# Business Idea...



## chickenista (Mar 24, 2007)

I have thought of this before, but seems even more likely to work in this day and age..
I have thought of a "landscaping" business but instead of useless plants.. I would like to teach the yard owners how to put in a garden.. work side by side with them to put in a plot, sell them the seedlings to fill it and do a weekly check up for problems and then help them to solve them.
Put in compost bins etc.....
I betcha there will be a market for it big time!!!
Ya'll can have this idea if you live more than 50 miles from me


----------



## MaineFarmMom (Dec 29, 2002)

This might be helpful.


----------



## SFM in KY (May 11, 2002)

I would also think that if you had a business like this, you could also offer "local gardening" help.
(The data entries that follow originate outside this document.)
(* ===== verification/Sha256.v ===== *)
(** crypto/sha256, crypto/hmac and encoding/hex, as the alerting and Ceph
    packages use them: SHA-256 on byte strings (FIPS 180-4), HMAC-SHA-256
    (RFC 2104), lower-case hexadecimal. *)
From stdpp Require Import base tactics strings list.
From Stdlib Require Import ZArith Lia Ascii.
From S2P Require Import Prelude GoLib.

Open Scope Z_scope.

Definition w32 (x : Z) : Z := Z.land x 0xffffffff.
Definition rotr (n x : Z) : Z := w32 (Z.lor (Z.shiftr x n) (Z.shiftl x (32 - n))).

(** The constants, by their definition: the first 32 bits of the fractional
    parts of the cube roots of the first 64 primes, and of the square roots of
    the first eight. [root3 n x] is the integer cube root of [x], found bit by
    bit from bit [n] down. *)
Fixpoint root3_from (n : nat) (x r : Z) : Z :=
  let r' := r + 2 ^ Z.of_nat n in
  let r := if r' * r' * r' <=? x then r' else r in
  match n with O => r | S n => root3_from n x r end.
Definition is_prime (p : nat) : bool := forallb (fun q => negb (p mod q =? 0)%nat) (seq 2 (p - 2)).
Definition primes : list Z := map Z.of_nat (List.filter is_prime (seq 2 310)).

Definition sha_k : list Z := Eval vm_compute in map (fun p => w32 (root3_from 35 (p * 2 ^ 96) 0)) primes.
Definition sha_h0 : list Z := Eval vm_compute in map (fun p => w32 (Z.sqrt (p * 2 ^ 64))) (take 8 primes).

Definition ch (x y z : Z) : Z := Z.lxor (Z.land x y) (Z.land (Z.lxor x 0xffffffff) z).
Definition maj (x y z : Z) : Z := Z.lxor (Z.lxor (Z.land x y) (Z.land x z)) (Z.land y z).
Definition big0 (x : Z) : Z := Z.lxor (Z.lxor (rotr 2 x) (rotr 13 x)) (rotr 22 x).
Definition big1 (x : Z) : Z := Z.lxor (Z.lxor (rotr 6 x) (rotr 11 x)) (rotr 25 x).
Definition small0 (x : Z) : Z := Z.lxor (Z.lxor (rotr 7 x) (rotr 18 x)) (Z.shiftr x 3).
Definition small1 (x : Z) : Z := Z.lxor (Z.lxor (rotr 17 x) (rotr 19 x)) (Z.shiftr x 10).

(** The message schedule: [w] holds the last sixteen words, newest first. *)
Definition next_word (w : list Z) : Z :=
  w32 (small1 (nth 1 w 0) + nth 6 w 0 + small0 (nth 14 w 0) + nth 15 w 0).

(** One round per constant left; the words still to come are [ws], then the
    schedule goes on from [w]. *)
Fixpoint rounds (ks : list Z) (ws w : list Z) (st : list Z) : list Z :=
  match ks, st with
  | k :: ks', [a; b; c; d; e; f; g; h] =>
    let '(x, ws') := match ws with x :: ws' => (x, ws') | [] => (next_word w, []) end in
    let t1 := w32 (h + big1 e + ch e f g + k + x) in
    let t2 := w32 (big0 a + maj a b c) in
    rounds ks' ws' (take 16 (x :: w)) [w32 (t1 + t2); a; b; c; w32 (d + t1); e; f; g]
  | _, _ => st
  end.

Definition compress (st block : list Z) : list Z := zip_with (fun x y => w32 (x + y)) st (rounds sha_k block [] st).

Fixpoint words (l : list Z) : list Z :=
  match l with
  | a :: b :: c :: d :: l' => (a * 2 ^ 24 + b * 2 ^ 16 + c * 2 ^ 8 + d) :: words l'
  | _ => []
  end.

Definition be_bytes (n : nat) (x : Z) : list Z := map (fun i => Z.land (Z.shiftr x (8 * Z.of_nat i)) 255) (rev (seq 0 n)).

(** One 1 bit, zeros to the length of a block less eight bytes, the length. *)
Definition sha_pad (l : list Z) : list Z :=
  let n := Z.of_nat (length l) in
  let zeros := Z.to_nat ((55 - n) `mod` 64) in
  l ++ [128] ++ replicate zeros 0 ++ be_bytes 8 (8 * n).

Fixpoint blocks (n : nat) (st : list Z) (l : list Z) : list Z :=
  match n with
  | O => st
  | S n => blocks n (compress st (take 16 l)) (drop 16 l)
  end.

(** [sha256.Sum256], on the values of the bytes. *)
Definition sum256 (l : list Z) : list Z :=
  let ws := words (sha_pad l) in
  flat_map (be_bytes 4) (blocks (length ws / 16) sha_h0 ws).

Definition string_bytes (s : string) : list Z := map byteZ (to_bytes s).

(** [hex.EncodeToString]. *)
Definition hex_encode (l : list Z) : string := of_bytes (flat_map hex2 l).

(** [hmac.New(sha256.New, key)] over [msg]. *)
Definition hmac256 (key msg : list Z) : list Z :=
  let k0 := if (64 <? length key)%nat then sum256 key else key in
  let k := k0 ++ replicate (64 - length k0) 0 in
  sum256 (map (Z.lxor 0x5c) k ++ sum256 (map (Z.lxor 0x36) k ++ msg)).

(** ** A digest is 32 bytes *)

Lemma rounds_length ks ws w st : length st = 8%nat -> length (rounds ks ws w st) = 8%nat.
Proof.
  revert ws w st. induction ks as [|k ks IH]; intros ws w st Hst; [done|].
  do 9 (destruct st as [|? st]; try done). cbn [rounds]. destruct ws; by apply IH.
Qed.
Lemma compress_length st b : length st = 8%nat -> length (compress st b) = 8%nat.
Proof. intros Hst. unfold compress. by rewrite length_zip_with, rounds_length, Hst. Qed.
Lemma blocks_length n st l : length st = 8%nat -> length (blocks n st l) = 8%nat.
Proof. revert st l. induction n as [|n IH]; intros st l Hst; [done|]. simpl. by apply IH, compress_length. Qed.

(** A byte's value. *)
Definition octet (x : Z) : Prop := 0 <= x < 256.
Lemma be_bytes_ok n x : length (be_bytes n x) = n /\ Forall octet (be_bytes n x).
Proof.
  unfold be_bytes. split; [by rewrite length_map, length_rev, length_seq|].
  apply Forall_forall. intros y (i & <- & _)%list_elem_of_In%in_map_iff. unfold octet.
  change 255 with (Z.ones 8). rewrite Z.land_ones by lia. change (2 ^ 8) with 256. apply Z.mod_pos_bound. lia.
Qed.
Lemma sum256_ok l : length (sum256 l) = 32%nat /\ Forall octet (sum256 l).
Proof.
  unfold sum256. cbv zeta. pose proof (blocks_length (length (words (sha_pad l)) / 16) sha_h0 (words (sha_pad l)) eq_refl) as Hb.
  set (bs := blocks _ _ _) in *. clearbody bs. split.
  - do 9 (destruct bs as [|? bs]; try done).
  - clear Hb. induction bs as [|b bs IH]; [constructor|]. cbn [flat_map]. apply Forall_app. split; [apply be_bytes_ok|exact IH].
Qed.

(** ** Published test vectors *)

Example sha_abc : hex_encode (sum256 (string_bytes "abc")) = "ba7816bf8f01cfea414140de5dae2223b00361a396177a9cb410ff61f20015ad".
Proof. vm_compute. reflexivity. Qed.
Example sha_empty : hex_encode (sum256 []) = "e3b0c44298fc1c149afbf4c8996fb92427ae41e4649b934ca495991b7852b855".
Proof. vm_compute. reflexivity. Qed.
Example sha_two_blocks :
  hex_encode (sum256 (string_bytes "abcdbcdecdefdefgefghfghighijhijkijkljklmklmnlmnomnopnopq")) =
  "248d6a61d20638b8e5c026930c3e6039a33ce45964ff2167f6ecedd419db06c1".
Proof. vm_compute. reflexivity. Qed.
Example hmac_jefe : hex_encode (hmac256 (string_bytes "Jefe") (string_bytes "what do ya want for nothing?")) =
  "5bdcc146bf60754e6a042426089575c75a003f089d2739839dec58b964ec3843".
Proof. vm_compute. reflexivity. Qed.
I've had to "relearn" how to do things completely when moving to a totally different climate ... from Montana to southern Nevada desert and then Montana to central Kentucky "rain forest" ... 

Believe me, you don't do things the same ... and I certainly relied very heavily on a couple of old farmer neighbors my first few years here ... everything was different.


----------



## hiswife (May 30, 2008)

good idea ... I thought about starting a business planning, putting in and maintaining gardens for rich bored housewives ... your idea is better though because it involves them more and has them working with you, as you said side by side


----------



## bigmudder77 (Jun 9, 2008)

alot of the people i use to mow for when i had my biz were not able to do much of any thing cause of there age or work thats why they hired me


----------



## Matt B (May 15, 2008)

I've actually thought about this as well. I was planning on attending our local Master Gardener course next year and as a part of that you have to offer so much time in helping people in need with their plants. I figured that if there are people that would want someone in the course to come help there had to be people who would pay for someone to come help as well. I doubt you could make a living on it but I guess it depends on how much you need to make a living and how much you could make in your area. I live in a fairly rural town in middle Tennessee and I know I couldn't live off of it but it might be a good way to make a few bucks here and there to help with bills and what not.


----------



## hiswife (May 30, 2008)

I think if someone with a small crew of a few people could focus on the wealthy suburbs and advertised it right, they could really do well.


----------



## sunflower-n-ks (Aug 7, 2006)

I saw a news article (don't remember where) about someone that has a business putting in veggie plants in other peoples yards. Think city house, using any available space like around the house, etc. Making it productive for edible vegetables, and somewhat attractive also. Instead of just pretty plants, the home owner was getting good food. The man has a very good business. 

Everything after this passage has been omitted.